We timed it as LG quite lovingly walked up to me, climbed the sofa and placed himself on my lap touching my face and played nosy-nosy. Fifteen seconds and he was done to attend to the next job which was climbing on the headrest of the sofa to unplug the adapter. Once that was over, he climbed down to reach the TV cabinet - opening and closing the DVD player and soon followed his activities in the kitchen. No wonder the house is so quiet when h sleeps. We at times feel as if the entire house walks when he is awake dashing with him from room to room either fixing things or cleaning his damage.

Tuesday, June 03, 2008

Rhymes all day ....

There was a time a few weeks ago when all we saw on TV started with "Jingle bells jingle bells jingle all the way" and ended with "Two little hands to clap clap clap, two little feet to tap, tap, tap". It was a crazy time - no adult TV just rhymes rhymes and more of the same thing for breakfast, lunch and dinner. We were going through a difficult eating phase with Lil' General and what magically worked for every meal time was playing his favorite nursery rhymes CD. What began out of desperation slowly turned into a habit.

Learning rhymes was a new experience for me. My exposure to one as a child started with "Twinkle, twinkle little star" and stopped with the same. Don't be surprised when I see I didn't know even the common ones such as "baba baba black sheep" or "Humpty dumpty sat on the wall." I never went to nursery or pre-school or for that matter did my Kindergarten. A few years later I learnt one or two when my younger brother started nursery but that was as far as it went. Funny but years later I feel complete and satisfied now being able to sing a jingle or two. It's weird how some of the lyrics don't make any sense at all and kids sing and sway happily to these such as the
Lady bird, lady bird your house is on fire. All children gone except one and that's little Ann. She's buried under some sand" so it goes... or "It's raining. It's pouring and the old man is snoring"...
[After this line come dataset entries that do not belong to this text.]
(** A property of the state that every pass keeps holds after every run,
    and the run returns. *)
Lemma run_invariant (I : Globals → Prop) :
  (∀ inp g g', four_slots g → four_reads inp → I g →
     tick rgb_color_wheel colorwheel inp g = Some g' → I g') →
  ∀ inps g, four_slots g → Forall four_reads inps → I g →
    ∃ g', run rgb_color_wheel colorwheel inps g = Some g'
          ∧ four_slots g' ∧ I g'.
Proof.
  intros Hstep inps. induction inps as [|inp rest IH]; intros g Hg Hall HI.
  - by exists g.
  - apply Forall_cons in Hall as [Hinp Hall]. simpl.
    destruct (tick_spec rgb_color_wheel colorwheel inp g Hg Hinp)
      as (g1 & Ht & Hg1 & _). rewrite Ht. simpl.
    apply IH; [done..|]. exact (Hstep inp g g1 Hg Hinp HI Ht).
Qed.

Lemma tick_players_Forall (P : Player → Prop) inp g g' :
  (∀ pos last sw1 sw2 p,
     P p → P (reset_player sw2 (detent_player pos last sw1 p))) →
  four_slots g → four_reads inp →
  tick rgb_color_wheel colorwheel inp g = Some g' →
  Forall P (players g) → Forall P (players g').
Proof.
  intros HP Hg Hinp Ht Hall.
  destruct (tick_inv inp g g' Hg Hinp Ht) as (Hg' & _ & Hslot).
  apply Forall_lookup. intros k p' Hk.
  assert (k < 4)%nat as Hlt.
  { apply lookup_lt_Some in Hk. destruct Hg' as (? & _). lia. }
  destruct (Hslot k Hlt) as (pos & _ & p & last & c & sw1 & sw2
                             & Ep & _ & _ & _ & _ & Ep' & _).
  rewrite Ep' in Hk. injection Hk as <-. apply HP.
  by eapply (proj1 (Forall_lookup _ _) Hall).
Qed.

Lemma tick_colors_Forall (P : Z → Prop) inp g g' :
  (∀ pos last sw c, P c → P (detent_color pos last sw c)) →
  four_slots g → four_reads inp →
  tick rgb_color_wheel colorwheel inp g = Some g' →
  Forall P (colors g) → Forall P (colors g').
Proof.
  intros HP Hg Hinp Ht Hall.
  destruct (tick_inv inp g g' Hg Hinp Ht) as (Hg' & _ & Hslot).
  apply Forall_lookup. intros k c' Hk.
  assert (k < 4)%nat as Hlt.
  { apply lookup_lt_Some in Hk. destruct Hg' as (_ & _ & ? & _). lia. }
  destruct (Hslot k Hlt) as (pos & _ & p & last & c & sw1 & sw2
                             & _ & _ & Ec & _ & _ & _ & _ & Ec' & _).
  rewrite Ec' in Hk. injection Hk as <-. apply HP.
  by eapply (proj1 (Forall_lookup _ _) Hall).
Qed.

(** X3. On the set-up with four slots the loop never raises
    [IndexError]: every run over readings of four encoders and four
    switches returns, and the state keeps its four slots. *)
Theorem run_never_raises (inps : list Reading) (g : Globals) :
  four_slots g → Forall four_reads inps →
  ∃ g', run rgb_color_wheel colorwheel inps g = Some g' ∧ four_slots g'.
Proof.
  intros Hg Hall.
  destruct (run_invariant (λ _, True) (λ _ _ _ _ _ _ _, I) inps g Hg Hall I)
    as (g' & Hr & Hg' & _).
  by exists g'.
Qed.

Lemma static_part_set_health (p : Player) (v : Z) :
  static_part (Player.set_health p v) = static_part p.
Proof.
  unfold Player.set_health, Player.update_health. by case_bool_decide.
Qed.

Lemma static_part_slot pos last sw1 sw2 (p : Player) :
  static_part (reset_player sw2 (detent_player pos last sw1 p))
  = static_part p.
Proof.
  unfold reset_player, detent_player.
  rewrite increment_health_spec, decrement_health_spec. simpl.
  repeat case_match; by rewrite ?static_part_set_health.
Qed.

Lemma tick_static inp g g' :
  four_slots g → four_reads inp →
  tick rgb_color_wheel colorwheel inp g = Some g' →
  static_part <$> players g' = static_part <$> players g.
Proof.
  intros Hg Hinp Ht.
  destruct (tick_inv inp g g' Hg Hinp Ht) as (Hg' & _ & Hslot).
  apply list_eq. intros k. rewrite !list_lookup_fmap.
  destruct (decide (k < 4)%nat) as [Hlt|Hge].
  - destruct (Hslot k Hlt) as (pos & _ & p & last & c & sw1 & sw2
                               & -> & _ & _ & _ & _ & -> & _).
    simpl. by rewrite static_part_slot.
  - destruct Hg as (Hp & _), Hg' as (Hp' & _).
    by rewrite !lookup_ge_None_2 by lia.
Qed.

(** X4. No run changes a player's name or colour, or the colour and the
    place of its label: of a player only the health and the text move. *)
Theorem run_keeps_static_part (inps : list Reading) (g : Globals) :
  four_slots g → Forall four_reads inps →
  ∃ g', run rgb_color_wheel colorwheel inps g = Some g'
        ∧ static_part <$> players g' = static_part <$> players g.
Proof.
  intros Hg Hall.
  destruct (run_invariant
              (λ g', static_part <$> players g' = static_part <$> players g))
    with (inps := inps) (g := g) as (g' & Hr & _ & HI); try done.
  - intros inp g1 g2 Hg1 Hinp HI Ht.
    by rewrite (tick_static inp g1 g2 Hg1 Hinp Ht).
  - by exists g'.
Qed.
LG's favorite one is "Two little hands to clap clap clap, two little feet to tap, tap ,tap". Usually by the time we reach this part of the CD, he is done with his food and he loves clapping and pointing to my eyes and repeating "eye eye". "Here we round the mulberry bush" rhyme is followed by his imaginary act of combing my hair. The first few times I failed to understand what he wanted to do which just added to his frustration. Now Id uly bend my head and he combs it. I don't know what's so funny about the huge guy in Hot cross buns that he jumps in his high chair all excited. The clock in our living room is close to the fan if you see it linearly. When the "Hickory Dickory dock, the mouse ran up the clock" rhyme played I would point at the clock and he always understood the fan for the clock and happily pointed at the fan in all the rooms when the song played. As always unlearning a certain thing is tougher than teaching them. So repeated pointing at the clock finally did it. The Seniol loves falling down to Ringa ringa roses and ouching ...Lil' General loves the antics and the way he enacts each rhyme ..

The dependence on rhymes has gone down over the past week drastically but it never fails to put a huge grin on his face when I switch on the CD.